Reproducible Research using Jupyter Notebooks:
Workshop Overview

Prerequisites

The course is aimed at graduate students, postdocs, and other researchers who perform computational analysis or work. The material uses basic Python for teaching and illustrating the key concepts. Advanced knowledge of Python is not needed, but some familiarity with Python will aid in absorbing the material.

Workshop Overview

This document provides basic information about Reproducible Science with Jupyter Notebook workshops for instructors:

All of our material is on GitHub with a CC0 copyright waiver: Reproducible Science Curriculum on GitHub

Learning Objectives

The following are the overarching learning objectives for the curriculum.

Workshop outline

A Reproducible Science with Jupyter Notebooks Curriculum workshop currently has five modules:

  1. Introduction
  2. Data and Project Organization
  3. Data Exploration
  4. Automation
  5. Publication and Sharing

I. Introduction

Goals: Students will understand the concept, importance, and components of reproducible research; understand the strengths of Jupyter Notebooks as a tool for reproducible research; be able tp create and navigate through a Jupyter Notebook containing Markdown and Code cells; and be able to know and access the broader Jupyter and Python ecosystems and communities.

Instructor’s skills: Familiarity with Jupyter notebooks; familiarity with markdown; basic python skills.

Materials
Repository: https://github.com/Reproducible-Science-Curriculum/introduction-RR-Jupyter

II. Data and Project Organization

Goals: Students will learn recognizing common data file formats and how to import them into a Jupyter notebook; be able to design and justify a directory structure and file naming convention for a project; be able to move from an empty notebook through exploratory analysis into a more refined script or set of notebooks that communicates results reproducibly.

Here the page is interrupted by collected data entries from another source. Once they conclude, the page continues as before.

Lemma extend_right_fuel junk ahi bhi n extra m :
  ahi - (m.1.1 + m.2) <= n ->
  extend_right a b junk ahi bhi (n + extra) m = extend_right a b junk ahi bhi n m.
Proof.
  revert m. induction n as [|n IH]; intros [[besti bestj] bestsize] Hn; cbn [fst snd] in Hn.
  - destruct extra as [|extra]; [done|]. cbn [Nat.add extend_right].
    by replace (besti + bestsize <? ahi) with false by (symmetry; apply Nat.ltb_ge; lia).
  - cbn [Nat.add extend_right]. destruct (_ && _); [|done]. apply IH. cbn [fst snd]. lia.
Qed.

Lemma region_weight_eq alo ahi blo bhi :
  region_weight (alo, ahi, blo, bhi) = 2 * (ahi - alo) + 1.
Proof. done. Qed.

Lemma blocks_loop_fuel fuel extra queue acc :
  Forall region_ok queue ->
  sum_list_with region_weight queue <= fuel ->
  blocks_loop a b (fuel + extra) queue acc = blocks_loop a b fuel queue acc.
Proof.
  revert queue acc. induction fuel as [|fuel IH]; intros queue acc Hq Hw.
  - destruct queue as [|[[[alo ahi] blo] bhi] queue]; [by destruct extra|].
    cbn [sum_list_with] in Hw. rewrite region_weight_eq in Hw. lia.
  - destruct queue as [|[[[alo ahi] blo] bhi] queue]; [done|].
    apply Forall_cons in Hq as [[Ha Hb] Hq]. cbn [fst snd] in Ha, Hb.
    cbn [sum_list_with] in Hw. rewrite region_weight_eq in Hw.
    cbn [Nat.add blocks_loop].
    pose proof (find_longest_match_ok a b alo ahi blo bhi Ha Hb) as Hm.
    destruct (find_longest_match a b alo ahi blo bhi) as [[i j] k].
    destruct Hm as (H1 & H2 & H3 & H4 & _). cbn [fst snd] in H1, H2, H3, H4.
    destruct (Nat.eqb_spec k 0) as [_|Hk]; [apply IH; [done|lia]|].
    assert (Hleft : region_ok (alo, i, blo, j)) by (by split).
    assert (Hright : region_ok (i + k, ahi, j + k, bhi)) by (by split).
    destruct ((alo <? i) && (blo <? j)), ((i + k <? ahi) && (j + k <? bhi));
      (apply IH; [repeat (apply Forall_cons; split; [done|]); done|]);
      cbn [sum_list_with]; rewrite ?region_weight_eq; lia.
Qed.

(** [get_matching_blocks] gives its loop fuel enough for the whole
    queue. *)
Lemma get_matching_blocks_fuel extra :
  blocks_loop a b (2 * length a + 1 + extra) [(0, length a, 0, length b)] []
  = blocks_loop a b (2 * length a + 1) [(0, length a, 0, length b)] [].
Proof.
  apply blocks_loop_fuel.
  - repeat constructor; cbn [fst snd]; lia.
  - cbn [sum_list_with]. rewrite region_weight_eq. lia.
Qed.

End Termination.

Section Scores.

Import Difflib.

Lemma calculate_ratio_mono (m m' len : nat) :
  (m <= m')%nat -> (calculate_ratio m len <= calculate_ratio m' len)%Q.
Proof.
  intros H. unfold calculate_ratio. destruct (len =? 0)%nat; [apply Qle_refl|].
  unfold Qdiv. apply Qmult_le_compat_r.
  - rewrite <- Zle_Qle. lia.
  - apply Qinv_le_0_compat. replace 0%Q with (inject_Z 0) by done.
    rewrite <- Zle_Qle. lia.
Qed.

Lemma ratio_le_quick_ratio (x word : str) : (ratio x word <= quick_ratio x word)%Q.
Proof. apply calculate_ratio_mono, matches_upper_bounds. Qed.

Lemma quick_ratio_le_real_quick_ratio (x word : str) :
  (quick_ratio x word <= real_quick_ratio x word)%Q.
Proof. apply calculate_ratio_mono, matches_upper_bounds. Qed.

(** The two cheap tests of [get_close_matches] never reject a candidate
    that the real ratio accepts. *)
Lemma elem_of_scored_ratio word ps cutoff (x : str) :
  (ratio x word, x) ∈ scored word ps cutoff <-> x ∈ ps /\ (cutoff <= ratio x word)%Q.
Proof.
  rewrite elem_of_scored. cbn [fst snd]. rewrite !Qle_bool_iff. split.
  - intros (? & _ & _ & _ & ?). done.
  - intros [Hx Hr]. split; [done|]. split; [done|].
    assert (Hq : (cutoff <= quick_ratio x word)%Q)
      by (eapply Qle_trans; [exact Hr|apply ratio_le_quick_ratio]).
    split; [|done].
    eapply Qle_trans; [exact Hq|apply quick_ratio_le_real_quick_ratio].
Qed.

Instructor’s skills: Good understanding of file organisation in research projects. Understanding of file structure on major operating systems (Windows, Linux/Unix, Mac OS) and the interface/commands for managing files and folders. Understanding of basic file types (binary vs. text). At least a basic overview of how files are stored (and deleted) in different operating systems. Understanding of file and folder naming conventions (names, extensions etc.).

Materials
Repository: https://github.com/Reproducible-Science-Curriculum/organization-RR-Jupyter

III. Data Exploration

Goals: Students will be able to assess the structure and cleanliness of their dataset; be able to describe their findings, translate results, and summarize their thought process in a narrative comprised of Markdown text and Python code in a Jupyter Notebook; learn practices for modifying raw data to prepare a clean data set in a reproducible and documented way; and be able to assess whether their data is “Tidy”, and how to arrange it into a tidy format.

Instructor’s skills:

Materials
Repository: https://github.com/Reproducible-Science-Curriculum/data-exploration-RR-Jupyter

IV. Automation

Goals: Students will learn how to programmatically assemble a manuscript using elements generated by a notebook, including text, headings and figures generated from code and data.

Instructor’s skills: Good understanding of programming concepts, in particular code modularisation, writing and using functions, code reusability and so on. Good understanding of selected software engineering concepts such as project build and automation, code testing, continuous integration and so on. Solid knowledge of Python, Jupyter, and relevant packages (consult the materials for details). Understanding of basic statistical concepts (consult the materials for details).

Materials:
Repository: https://github.com/Reproducible-Science-Curriculum/automation-RR-Jupyter

V. Publication and Sharing

Goals: Students will learn how to export their notebooks in a variety of formats for publication; be able to describe the utility of documentation to themselves and others; be able to describe and compose appropriate and descriptive keywords for a given record; be able to define and describe the importance of unique identifiers for data, publication and software; and learn how to select an appropriate license for their research artifacts.

Instructor’s skills: Understanding of requirements for reproducible publication. Understanding of differences between publication and sharing. Understanding the difference between open and restricted access publication. Overview of tools and repositories for publishing research outputs. Knowledge of different licensing models and ability to discuss major differences between the most commonly used licenses in research.

Materials:
Repository: https://github.com/Reproducible-Science-Curriculum/publication-RR-Jupyter

Workshops held previously

This curriculum is in early development and has not been taught yet.

Ongoing work

These materials are being developed and revised on an ongoing basis. The list of GitHub issues for the Reproducible-Science-Curriculum gives a pretty good idea of what is happening and what needs to be done.